**Task statement**: The expected output is each line below containing "Lemma", copied in full.

Collected data entries
<<<<
Definition more (e : event) (x : exchange) : exchange := Exchange (x_handle x) (x_head x) (x_events x ++ [e]).

Lemma chunks_snoc l e : chunks (l ++ [e]) = chunks l ++ chunks [e].
Proof. apply omap_app. Qed.
Lemma answers_snoc l e : answers (l ++ [e]) = answers l ++ answers [e].
Proof. apply omap_app. Qed.
Lemma pieces_snoc l e : pieces (l ++ [e]) = pieces l ++ pieces [e].
Proof. apply omap_app. Qed.

Lemma head_first_more l e : head_first l -> (answers [e] <> [] -> pieces l = []) -> head_first (l ++ [e]).
Proof.
  intros Hl He l1 e' l2 E Ha. destruct (exists_last (l := e' :: l2)) as (l3 & e3 & E3); [done|]. rewrite E3, app_assoc in E.
  apply app_inj_tail in E as [-> ->]. destruct l3 as [|e4 l3]; injection E3 as -> ->; [rewrite app_nil_r in He; auto|].
  by apply (Hl l1 e4 l3).
Qed.

Lemma body_sent_more o id l d (end_ : bool) : body_sent o (Some id) l ->
  body_sent o (if end_ then None else Some id) (l ++ [(id, d, end_)]).
Proof.
  destruct o as [i|]; simpl; [|by intros []]. intros (ds & [[[= ->] ->]|[? _]]); [|done]. destruct end_.
  - exists ds. right. eauto.
  - exists (ds ++ [d]). left. by rewrite fmap_app.
Qed.

Lemma body_read_new res id : body_read res id [] (framing res).
Proof.
  split; [done|]. split; [done|]. destruct (LimitRead.is_read_to_end _) eqn:E; [done|]. simpl.
  unfold framing, LimitRead.from_headers in *. destruct (is_chunked _); simpl; [done|].
  destruct (get_as _ _); simpl; [|done]. split_and!; [done|done|].
  change (zlen (@nil byte)) with 0. lia.
Qed.

Lemma body_read_more res id l limit wire body limit' : body_read res id l limit -> reads limit wire body limit' ->
  body_read res id (l ++ [(id, wire, body)]) limit'.
Proof.
  intros (Hf & Hk & Hr) Hm. pose proof (reads_kind _ _ _ _ Hm) as Hk'. split; [by apply Forall_app; split; [|constructor]|].
  split; [by rewrite Hk', Hk|]. rewrite Hk', !bind_app. simpl. rewrite !app_nil_r.
  destruct (LimitRead.is_read_to_end limit) eqn:E.
  - rewrite Hr. f_equal. destruct limit, limit'; simpl in *; try done. by destruct Hm as [? _].
  - eapply reads_trans; [by rewrite <- Hk|done..].
Qed.


Ltac more_steps := unfold under_way, whole, more; cbn [phase x_handle x_events]; rewrite ?omap_app, ?chunks_snoc, ?answers_snoc, ?pieces_snoc; simpl; rewrite ?app_nil_r.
>>>>
**Result for this exercise**:
Lemma chunks_snoc l e : chunks (l ++ [e]) = chunks l ++ chunks [e].
Lemma answers_snoc l e : answers (l ++ [e]) = answers l ++ answers [e].
Lemma pieces_snoc l e : pieces (l ++ [e]) = pieces l ++ pieces [e].
Lemma head_first_more l e : head_first l -> (answers [e] <> [] -> pieces l = []) -> head_first (l ++ [e]).
Lemma body_sent_more o id l d (end_ : bool) : body_sent o (Some id) l ->
Lemma body_read_new res id : body_read res id [] (framing res).
Lemma body_read_more res id l limit wire body limit' : body_read res id l limit -> reads limit wire body limit' ->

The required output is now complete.